Sam Peckinpah is given credit as the director who turned violence into art with The Wild Bunch, and since I’ve only seen one of his films, the one I will mention is Straw Dogs. To be frank, though, Peckinpah doesn’t really need The Wild Bunch to earn his “artistic violence” cred. He does so from Straw Dogs alone, which shows what a man is capable of when pushed over the edge: shooting someone head-on with a shotgun, scalding a man with boiling whiskey, or closing a bear trap on somebody. And despite what you may think of Natural Born Killers (I see it not as glorifying violence like some people do but as giving even a torture-holic a generous overdose of violence — it’s supposed to make the audience feel a bit disturbed), it’s a great externalization of anger toward our celebrity-worshipping culture not unlike the way The Cook, the Thief, His Wife, and Her Lover is a visual tornado and fever dream of wrath in its many forms.

Therefore, any movie using torture or sadistic violence has the potential to use it in a non-exploitative manner. There’s nothing intrinsically wrong with using torture in a film. It can either be used very artfully as in Takashi Miike’s Audition or Imprint (his Masters of Horrors contribution), or torture can be used in a way that lowers it to a level of unimportance as in Eli Roth’s Hostel.
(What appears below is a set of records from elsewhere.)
Lemma reconcileSlot_inv nn key t w : pool_inv w -> pool_inv (reconcileSlot nn key t w).
Proof.
  intros H. unfold reconcileSlot. destruct (stopped w); [done|].
  set (w1 := match knownKey w !! nn with Some _ => _ | None => _ end).
  assert (pool_inv w1) as H1.
  { unfold w1. destruct (knownKey w !! nn) as [old|]; [|done].
    destruct (bool_decide (old = key)); [done|]. rewrite slot_entries_ents. by apply owned_drop. }
  assert (pool_inv (set_slots w1 (<[key := mkSlot (entries (default emptySlot (slots w1 !! key))) t
                                    (filling (default emptySlot (slots w1 !! key)))]> (slots w1)))) as H2.
  { apply owned_meta; [done|]. unfold ents_of. by destruct (slots w1 !! key). }
  cbv zeta. destruct (_ <? _); exact H2.
Qed.

Lemma Reconcile_inv nn get w : pool_inv w -> pool_inv (Reconcile nn get w).
Proof.
  intros H. unfold Reconcile. destruct get as [ta| |]; [|by apply evictByName_inv|done].
  destruct (negb _); [by apply evictByName_inv|].
  destruct (WarmPoolSize ta); [|by apply evictByName_inv].
  destruct (_ <=? _); [by apply evictByName_inv|].
  destruct (String.eqb _ _); [by apply evictByName_inv|]. by apply reconcileSlot_inv.
Qed.

Lemma last_removelast (l : list nat) id : last l = Some id -> l = removelast l ++ [id].
Proof.
  intros [l' ->]%last_Some. rewrite List.removelast_app by done. cbn. by rewrite app_nil_r.
Qed.

Lemma Acquire_take key w s id :
  slots w !! key = Some s -> last (entries s) = Some id -> pool_inv w ->
  owned (<[key := mkSlot (removelast (entries s)) (target s) (filling s)]> (slots w)) (fills w)
    (marks Acquired [id] (ledger w)).
Proof.
  intros Hs Hl H. pose proof (last_removelast _ _ Hl) as Heq.
  pose proof (own_nodup _ _ _ H key) as Hnd. rewrite (ents_of_some _ _ _ Hs), Heq in Hnd.
  apply NoDup_app in Hnd as (Hnd & Hdis & _).
  apply owned_take; rewrite ?(ents_of_some _ _ _ Hs); cbn [entries]; auto.
  - intros E. rewrite E in Hl. discriminate.
  - rewrite Heq. set_solver.
  - intros x. rewrite Heq at 2. rewrite elem_of_app, list_elem_of_singleton. split.
    + intros Hx. split; [by left|]. intros ->. apply (Hdis id Hx). by constructor.
    + intros [[?|?] ?]; done.
Qed.

Lemma Acquire_inv key w : pool_inv w -> pool_inv (snd (Acquire key w)).
Proof.
  intros H. unfold Acquire. destruct (slots w !! key) as [s|] eqn:Hs; [|done].
  destruct (last (entries s)) as [id|] eqn:Hl; [|done].
  exact (Acquire_take key w s id Hs Hl H).
Qed.

Lemma kickFill_inv key w : pool_inv w -> pool_inv (kickFill key w).
Proof.
  intros H. unfold kickFill. destruct (stopped w); [done|].
  destruct (slots w !! key) as [s|] eqn:Hs; [|done]. destruct (_ || _); [done|].
  apply owned_pc; [|cbn|done].
  - apply owned_meta; [done|]. by rewrite (ents_of_some _ _ _ Hs).
  - intros k' id Hf.
    assert (fresh (dom (fills w)) ∈ dom (fills w)) as Hin by (apply elem_of_dom; eauto).
    by apply is_fresh in Hin.
Qed.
So, my personal beef with movies like Hostel, Saw, and company is that they don’t have any imagination. (Eli Roth himself will tell you how the Italian giallos of old have inspired him.) Hostel believes that just laying out the T&A and torture to be seen is sufficient. But if the sex and violence have no subtext, there really is no excuse for showing it. “For realism” is often quoted as a reason, but it’s a dumb one. What’s intrinsically artistic about showing something real? The news is not art, and documentaries are art only because real events are shaped into a creative whole, not just because these movies show real people doing real things at a real time.

At first, Hostel wasn’t bad. The movie revealed itself in the beginning as some kind of incarnation of “Hotel California,” and even though I wasn’t buying the dialogue, I was turning a blind eye to for the sake of the remainder of the movie, hoping it would only improve. Then, however, Hostel fails when it decides to explain why everything is happening, when it tries to give logic to what is going on, when it tries to shock and give a twist. But no, there is nothing shocking about businessmen paying a company to provide them with a human to torture, so my respect for the film dimmed.

Another fault: if the audience doesn’t care about a character, how can you expect them to be upset when the same character is killed? How is the audience to sympathize with cardboard cutouts? In Audition, I was genuinely interested in the welfare of our poor hero because I could sympathize with his disastrous search for love. How can one not care for the likable Seth Brundle in The Fly? Even though he’s nuts, it’s Jeff Goldblum playing him. And those final shots get me every time.


Movies like Hostel have high potential to be great cinema, but they are far from the mark. What also separates today’s exploitation films from those in the past is ambition in the right area. Back then, since they had so much freedom, the directors and writers tried to be different if not necessarily artistic. Ironically, “torture porn” movies tend to suffer because they try to be art. Their problem is that they’re trying in the wrong direction. Today’s exploitation films can still attempt at being art, but if they continue to be the same rote murder and mayhem, nothing exciting and artistically stimulating will ever come from the genre.